#### [YOUR GOAL]
The answer must be one number: how many lines below contain the word "pose".

#### [THE RECORDS]
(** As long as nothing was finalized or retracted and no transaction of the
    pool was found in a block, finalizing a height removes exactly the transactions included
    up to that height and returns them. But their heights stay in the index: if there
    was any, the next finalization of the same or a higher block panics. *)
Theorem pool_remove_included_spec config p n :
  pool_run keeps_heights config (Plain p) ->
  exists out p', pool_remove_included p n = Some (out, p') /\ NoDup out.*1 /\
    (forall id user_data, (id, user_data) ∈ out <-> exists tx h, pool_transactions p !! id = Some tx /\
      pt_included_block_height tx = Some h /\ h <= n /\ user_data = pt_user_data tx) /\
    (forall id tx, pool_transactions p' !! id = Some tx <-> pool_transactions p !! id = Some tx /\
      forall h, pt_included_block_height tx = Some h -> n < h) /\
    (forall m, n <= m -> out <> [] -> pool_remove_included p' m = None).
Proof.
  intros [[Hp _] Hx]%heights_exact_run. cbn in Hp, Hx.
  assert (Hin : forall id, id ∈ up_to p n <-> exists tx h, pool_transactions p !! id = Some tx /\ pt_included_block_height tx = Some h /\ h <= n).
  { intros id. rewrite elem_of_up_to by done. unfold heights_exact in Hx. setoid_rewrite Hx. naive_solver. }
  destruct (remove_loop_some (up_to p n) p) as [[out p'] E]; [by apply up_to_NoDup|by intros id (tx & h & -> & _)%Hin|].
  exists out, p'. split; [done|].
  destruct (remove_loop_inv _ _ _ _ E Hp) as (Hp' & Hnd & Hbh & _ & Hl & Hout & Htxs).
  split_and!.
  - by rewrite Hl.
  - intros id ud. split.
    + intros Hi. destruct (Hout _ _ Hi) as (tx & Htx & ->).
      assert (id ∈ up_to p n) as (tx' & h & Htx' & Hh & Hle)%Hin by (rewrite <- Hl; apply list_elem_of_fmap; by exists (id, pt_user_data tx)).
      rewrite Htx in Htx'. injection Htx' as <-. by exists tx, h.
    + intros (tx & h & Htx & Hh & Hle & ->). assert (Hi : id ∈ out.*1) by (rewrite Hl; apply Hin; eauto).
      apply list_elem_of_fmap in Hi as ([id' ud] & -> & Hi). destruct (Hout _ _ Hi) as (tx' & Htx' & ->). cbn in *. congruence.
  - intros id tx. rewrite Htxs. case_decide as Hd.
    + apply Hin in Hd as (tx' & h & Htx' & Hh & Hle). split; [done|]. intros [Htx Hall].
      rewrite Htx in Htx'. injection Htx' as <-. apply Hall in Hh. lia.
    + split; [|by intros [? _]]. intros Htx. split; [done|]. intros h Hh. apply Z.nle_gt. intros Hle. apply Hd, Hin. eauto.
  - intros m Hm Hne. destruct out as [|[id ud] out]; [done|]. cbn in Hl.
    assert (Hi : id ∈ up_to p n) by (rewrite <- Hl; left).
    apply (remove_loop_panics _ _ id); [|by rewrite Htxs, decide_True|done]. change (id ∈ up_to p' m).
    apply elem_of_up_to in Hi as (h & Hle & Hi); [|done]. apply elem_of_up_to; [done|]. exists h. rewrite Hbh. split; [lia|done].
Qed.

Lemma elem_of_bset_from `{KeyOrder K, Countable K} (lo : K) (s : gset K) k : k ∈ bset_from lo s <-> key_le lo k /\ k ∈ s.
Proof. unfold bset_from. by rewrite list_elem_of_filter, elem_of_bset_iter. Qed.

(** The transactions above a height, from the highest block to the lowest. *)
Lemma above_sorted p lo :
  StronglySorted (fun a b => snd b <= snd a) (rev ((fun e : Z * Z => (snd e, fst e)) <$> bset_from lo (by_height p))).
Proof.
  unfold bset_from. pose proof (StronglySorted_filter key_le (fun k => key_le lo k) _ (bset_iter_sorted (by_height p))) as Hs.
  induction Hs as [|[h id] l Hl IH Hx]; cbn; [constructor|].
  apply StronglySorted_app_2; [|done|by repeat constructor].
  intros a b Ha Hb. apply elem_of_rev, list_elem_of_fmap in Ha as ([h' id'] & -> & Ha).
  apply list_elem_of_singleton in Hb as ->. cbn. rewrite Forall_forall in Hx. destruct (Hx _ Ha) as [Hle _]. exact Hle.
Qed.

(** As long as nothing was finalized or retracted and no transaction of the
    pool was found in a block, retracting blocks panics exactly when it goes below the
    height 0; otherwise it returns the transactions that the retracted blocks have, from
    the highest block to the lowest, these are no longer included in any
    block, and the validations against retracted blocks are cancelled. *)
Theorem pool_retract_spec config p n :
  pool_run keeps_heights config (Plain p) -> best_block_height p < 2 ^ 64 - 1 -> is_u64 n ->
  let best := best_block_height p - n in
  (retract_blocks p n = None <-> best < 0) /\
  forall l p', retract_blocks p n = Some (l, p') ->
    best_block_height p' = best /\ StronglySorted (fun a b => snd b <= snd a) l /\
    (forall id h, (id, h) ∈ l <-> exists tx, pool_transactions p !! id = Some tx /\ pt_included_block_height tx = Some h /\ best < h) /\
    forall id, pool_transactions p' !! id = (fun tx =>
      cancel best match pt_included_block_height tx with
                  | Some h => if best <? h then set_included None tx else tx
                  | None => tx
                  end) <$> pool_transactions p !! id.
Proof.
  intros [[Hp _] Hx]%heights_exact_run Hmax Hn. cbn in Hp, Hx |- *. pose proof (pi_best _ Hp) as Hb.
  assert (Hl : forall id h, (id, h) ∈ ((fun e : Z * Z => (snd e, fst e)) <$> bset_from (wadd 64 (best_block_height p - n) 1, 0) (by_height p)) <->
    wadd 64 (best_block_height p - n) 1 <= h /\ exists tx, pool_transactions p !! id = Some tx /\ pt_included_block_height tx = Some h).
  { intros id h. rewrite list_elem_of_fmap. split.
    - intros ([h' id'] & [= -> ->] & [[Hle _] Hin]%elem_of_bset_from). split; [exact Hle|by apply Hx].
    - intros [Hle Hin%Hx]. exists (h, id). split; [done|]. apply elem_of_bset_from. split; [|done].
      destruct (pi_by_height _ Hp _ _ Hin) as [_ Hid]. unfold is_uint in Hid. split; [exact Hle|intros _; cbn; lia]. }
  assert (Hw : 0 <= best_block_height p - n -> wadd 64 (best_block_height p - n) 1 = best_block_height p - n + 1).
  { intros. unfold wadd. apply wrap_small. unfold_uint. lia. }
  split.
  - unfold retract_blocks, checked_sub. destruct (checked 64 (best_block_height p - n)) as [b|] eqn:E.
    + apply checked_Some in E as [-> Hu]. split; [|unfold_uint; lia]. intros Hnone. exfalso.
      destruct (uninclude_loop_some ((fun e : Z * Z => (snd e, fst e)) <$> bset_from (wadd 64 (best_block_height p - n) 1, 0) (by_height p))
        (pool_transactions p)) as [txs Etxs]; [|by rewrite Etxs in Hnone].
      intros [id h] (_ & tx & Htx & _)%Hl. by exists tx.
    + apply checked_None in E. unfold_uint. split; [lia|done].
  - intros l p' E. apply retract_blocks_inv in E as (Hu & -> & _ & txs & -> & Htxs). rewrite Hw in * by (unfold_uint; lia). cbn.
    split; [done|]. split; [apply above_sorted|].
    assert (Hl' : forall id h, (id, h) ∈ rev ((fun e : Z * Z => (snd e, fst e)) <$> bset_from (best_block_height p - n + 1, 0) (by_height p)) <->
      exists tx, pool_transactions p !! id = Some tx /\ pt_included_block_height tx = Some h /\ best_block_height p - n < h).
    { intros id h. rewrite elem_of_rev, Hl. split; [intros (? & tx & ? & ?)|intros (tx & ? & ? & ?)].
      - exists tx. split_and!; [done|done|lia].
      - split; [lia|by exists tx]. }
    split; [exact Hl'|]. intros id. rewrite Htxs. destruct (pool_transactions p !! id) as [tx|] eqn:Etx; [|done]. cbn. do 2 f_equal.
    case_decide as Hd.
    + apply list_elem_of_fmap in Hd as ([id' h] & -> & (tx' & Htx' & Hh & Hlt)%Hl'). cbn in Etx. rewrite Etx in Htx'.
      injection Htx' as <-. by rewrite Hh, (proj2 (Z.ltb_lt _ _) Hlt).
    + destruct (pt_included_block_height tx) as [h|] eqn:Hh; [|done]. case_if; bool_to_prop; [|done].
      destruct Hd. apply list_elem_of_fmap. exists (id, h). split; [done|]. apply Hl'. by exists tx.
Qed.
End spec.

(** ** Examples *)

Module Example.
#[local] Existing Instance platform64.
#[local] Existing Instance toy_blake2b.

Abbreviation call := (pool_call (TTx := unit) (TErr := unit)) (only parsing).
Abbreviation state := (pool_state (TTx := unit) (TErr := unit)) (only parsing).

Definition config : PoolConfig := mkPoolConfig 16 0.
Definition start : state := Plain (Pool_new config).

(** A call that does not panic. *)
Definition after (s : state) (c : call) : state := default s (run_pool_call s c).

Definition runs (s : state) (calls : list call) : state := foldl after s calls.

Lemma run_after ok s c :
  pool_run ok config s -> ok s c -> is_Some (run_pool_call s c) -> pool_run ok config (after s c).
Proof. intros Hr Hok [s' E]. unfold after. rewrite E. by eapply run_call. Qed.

#### [YOUR SOLUTION]
2